* **RECORDS SUPPLIED**
Lemma dial_count_slept (tr : list Event) d :
  dial_count (tr ++ [Slept d]) = dial_count tr.
Proof. rewrite dial_count_app. cbn. lia. Qed.

(** The delays of the ten attempts fit a [Duration]: the multiplication
    does not wrap. *)
Lemma wrap64_backoff (i : nat) :
  (i < 10)%nat -> wrap64 (10 * Millisecond * Pow2 (Z.of_nat i)) = backoff i.
Proof.
  intros Hi. do 10 (destruct i as [|i]; [reflexivity|]). lia.
Qed.

(** The loop invariant: entered with index [i], with [m] iterations to go
    and enough fuel, the loop ends and adds the events of [loop_outcome]. *)
Lemma dial_loop_from (h : Host) (hostPort : Z) (k0 m : nat) :
  forall (i fuel : nat) (err : option error) (tr : list Event),
    (i + m = 10)%nat -> (m < fuel)%nat -> dial_count tr = (k0 + i)%nat ->
    dial_loop h hostPort fuel (Z.of_nat i) err tr =
    Some (fst (loop_outcome h hostPort k0 i m err),
          tr ++ snd (loop_outcome h hostPort k0 i m err)).
Proof.
  induction m as [|m IH]; intros i fuel err tr Him Hfuel Hcount.
  - destruct fuel as [|fuel]; [lia|]. cbn [dial_loop].
    assert ((Z.of_nat i <? 10) = false) as -> by (apply Z.ltb_ge; lia).
    unfold loop_outcome. cbn. by rewrite app_nil_r.
  - destruct fuel as [|fuel]; [lia|]. cbn [dial_loop].
    assert ((Z.of_nat i <? 10) = true) as -> by (apply Z.ltb_lt; lia).
    cbv zeta. rewrite Hcount. fold (address hostPort).
    assert (ready h hostPort k0 i
            = is_nil (Dial h (k0 + i) "tcp" (address hostPort))) as Hready
      by reflexivity.
    destruct (Dial h (k0 + i) "tcp" (address hostPort)) as [e|] eqn:Hd;
      cbn [is_nil] in Hready.
    + rewrite wrap64_backoff by lia.
      replace (Z.of_nat i + 1) with (Z.of_nat (S i)) by lia.
      rewrite (IH (S i) fuel (Some e)); [|lia|lia|].
      2:{ rewrite dial_count_slept, dial_count_dialed. lia. }
      unfold loop_outcome. cbn [seq find]. rewrite Hready.
      destruct (find (ready h hostPort k0) (seq (S i) m)) as [n|] eqn:Hfind.
      * apply find_some in Hfind as [Hn _]. apply in_seq in Hn.
        replace (n - i)%nat with (S (n - S i)) by lia.
        cbn [seq flat_map fst snd]. unfold failed_attempt at 2.
        rewrite Hd. by rewrite <- !app_assoc.
      * cbn [seq flat_map fst snd]. unfold failed_attempt at 2.
        rewrite Hd. rewrite <- !app_assoc. cbn [app].
        destruct m as [|m']; [|done].
        assert (i = 9%nat) as -> by lia. by rewrite Hd.
    + unfold loop_outcome. cbn [seq find]. rewrite Hready.
      cbn [fst snd]. by rewrite Nat.sub_diag.
Qed.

* **ACTIVITY**
Give again the closing portion of the entries, from the line with "unfold loop_outcome. cbn." through the last line. Keep it exact and add nothing.

* **RESPONSE FOR THIS EXERCISE**
    unfold loop_outcome. cbn. by rewrite app_nil_r.
  - destruct fuel as [|fuel]; [lia|]. cbn [dial_loop].
    assert ((Z.of_nat i <? 10) = true) as -> by (apply Z.ltb_lt; lia).
    cbv zeta. rewrite Hcount. fold (address hostPort).
    assert (ready h hostPort k0 i
            = is_nil (Dial h (k0 + i) "tcp" (address hostPort))) as Hready
      by reflexivity.
    destruct (Dial h (k0 + i) "tcp" (address hostPort)) as [e|] eqn:Hd;
      cbn [is_nil] in Hready.
    + rewrite wrap64_backoff by lia.
      replace (Z.of_nat i + 1) with (Z.of_nat (S i)) by lia.
      rewrite (IH (S i) fuel (Some e)); [|lia|lia|].
      2:{ rewrite dial_count_slept, dial_count_dialed. lia. }
      unfold loop_outcome. cbn [seq find]. rewrite Hready.
      destruct (find (ready h hostPort k0) (seq (S i) m)) as [n|] eqn:Hfind.
      * apply find_some in Hfind as [Hn _]. apply in_seq in Hn.
        replace (n - i)%nat with (S (n - S i)) by lia.
        cbn [seq flat_map fst snd]. unfold failed_attempt at 2.
        rewrite Hd. by rewrite <- !app_assoc.
      * cbn [seq flat_map fst snd]. unfold failed_attempt at 2.
        rewrite Hd. rewrite <- !app_assoc. cbn [app].
        destruct m as [|m']; [|done].
        assert (i = 9%nat) as -> by lia. by rewrite Hd.
    + unfold loop_outcome. cbn [seq find]. rewrite Hready.
      cbn [fst snd]. by rewrite Nat.sub_diag.
Qed.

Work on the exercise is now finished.